- Directed by: Giacomo Gentilomo
- Produced by: Maleno Malenotti
- Starring: Ermanno Randi and Gina Lollobrigida
- Cinematography: Tino Santoni
- Edited by: Elsa Dubbini
- Music by: Carlo Franci
- Production companies: Asso Film Londo Films Tirenna Film Associata di Roma
- Release date: 24 October 1951;
- Running time: 78 minutes
- Country: Italy
- Language: Italian

= The Young Caruso =

The Young Caruso is a 1951 Italian historical musical melodrama biographical film about Enrico Caruso, directed by Giacomo Gentilomo. It stars Ermanno Randi as Enrico Caruso and Gina Lollobrigida.
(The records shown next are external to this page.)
(** * Properties *)

(** C13: round trip.  For every pair of 256-bit integers the minimal DER encoding
    of the signature (r, s), which is 8 to 72 bytes long, is converted, without
    reading outside it, to the 64-byte string holding r and s big-endian. *)
Theorem Convert_der_encode r s raw :
  0 <= r < 2 ^ 256 -> 0 <= s < 2 ^ 256 ->
  (8 <= length (der_encode r s) <= 72)%nat /\
  ConvertDerToRawRSignature (Some (der_encode r s)) (Z.of_nat (length (der_encode r s))) raw =
    Def (true, raw_rs r s).
Proof. intros Hr Hs. split; [apply length_der_encode | by apply Convert_der_encode_value]. Qed.

(** C35: what is accepted.  On a buffer of exactly the stated size the conversion
    succeeds iff the size is in 8..139 and the bytes are a sequence tag, any
    byte, two INTEGERs of at most 255 bytes whose values fit 256 bits, and
    anything after them; the output is then exactly the two values.  In
    particular neither the sequence length nor trailing bytes are checked. *)
Theorem Convert_accepts_iff der raw out :
  ConvertDerToRawRSignature (Some der) (Z.of_nat (length der)) raw = Def (true, out) <->
  (8 <= length der <= 139)%nat /\
  exists l r s trail, der = der_shape l r s trail /\
    (length r < 256)%nat /\ (length s < 256)%nat /\
    be_value r < 2 ^ 256 /\ be_value s < 2 ^ 256 /\
    out = raw_rs (be_value r) (be_value s).
Proof.
  rewrite Convert_cases. split.
  - case_bool_decide as L; [|done]. intros E. split; [done|].
    destruct (der_ref_inv der raw) as [(l & r & s & t & -> & Hr & Hs)|(l & r & _ & _ & U)];
      [by rewrite E| |by rewrite U in E].
    exists l, r, s, t. rewrite der_ref_shape in E by done.
    destruct (_ && _) eqn:B; [|done]. apply andb_true_iff in B as [?%Z.ltb_lt ?%Z.ltb_lt].
    injection E as <-. done.
  - intros (L & l & r & s & t & -> & Hr & Hs & Vr & Vs & ->).
    rewrite bool_decide_true by done. rewrite der_ref_shape by done.
    by replace (_ && _) with true by lia.
Qed.

(** C36: the one out-of-bounds read.  On a buffer of exactly the stated size the
    conversion reads past the end iff the last byte is the tag of the second
    INTEGER, after a first INTEGER that fills the rest; on every other buffer
    the result is defined. *)
Theorem Convert_reads_past_end der raw :
  ConvertDerToRawRSignature (Some der) (Z.of_nat (length der)) raw = UB <->
  (8 <= length der <= 139)%nat /\
  exists l r, der = [to_u8 0x30; l; to_u8 0x02; to_u8 (Z.of_nat (length r))] ++ r ++ [to_u8 0x02].
Proof.
  rewrite Convert_cases. split.
  - case_bool_decide as L; [|done]. intros E. split; [done|].
    destruct (der_ref_inv der raw) as [(l & r & s & t & -> & Hr & Hs)|(l & r & -> & Hr & U)];
      [by rewrite E| |by exists l, r].
    rewrite der_ref_shape in E by done. by destruct (_ && _).
  - intros (L & l & r & ->). rewrite bool_decide_true by done.
    assert (Hr : (length r < 256)%nat) by len.
    unfold der_ref. cbn [app].
    change (u8 (to_u8 0x30) =? 0x30) with true. change (u8 (to_u8 0x02) =? 0x02) with true.
    cbn [negb orb]. rewrite len_byte by done.
    replace (_ <? _)%nat with false by (symmetry; apply Nat.ltb_ge; len).
    by rewrite drop_app_exact.
Qed.

(** * Witnesses *)

(** A DER signature with small integers. *)
Example der_encode_sample :
  der_encode 0x80 1 = (to_u8 <$> [0x30; 7; 2; 2; 0; 0x80; 2; 1; 1]).
Proof. vm_compute. reflexivity. Qed.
Its original Italian title is Enrico Caruso: leggenda di una voce (Enrico Caruso: Legend of a Voice).

It was produced by Asso Film, Londo Films and Tirenna Film Associata di Roma. It was adapted from a 1942 novel by Frank Thiess, Neapolitanische Legende (Neapolitan Legend). The film follows the life of the legendary tenor from childhood poverty in Naples to the beginning of his rise to fame. Caruso's voice was provided by Mario Del Monaco and Lollobrigida's voice was dubbed by Dhia Cristiani.

==Reception==
Although an initial commercial success, the film producers knew that the film was almost total fiction; indeed, an introductory title describes the plot as "a poetic interpretation of [Caruso's] youth." The film has thus been called a "travesty" because it had so many biographical inaccuracies. The film greatly upset the Caruso family who ended up suing the producers of the film for five million lire. The family also successfully sued Metro-Goldwyn-Mayer who was forced to withdraw The Great Caruso from distribution in Italy because of that film's many inaccuracies.

Shortly after the film's release Ermanno Randi was murdered by his lover Giuseppe Maggiore in a jealous rage.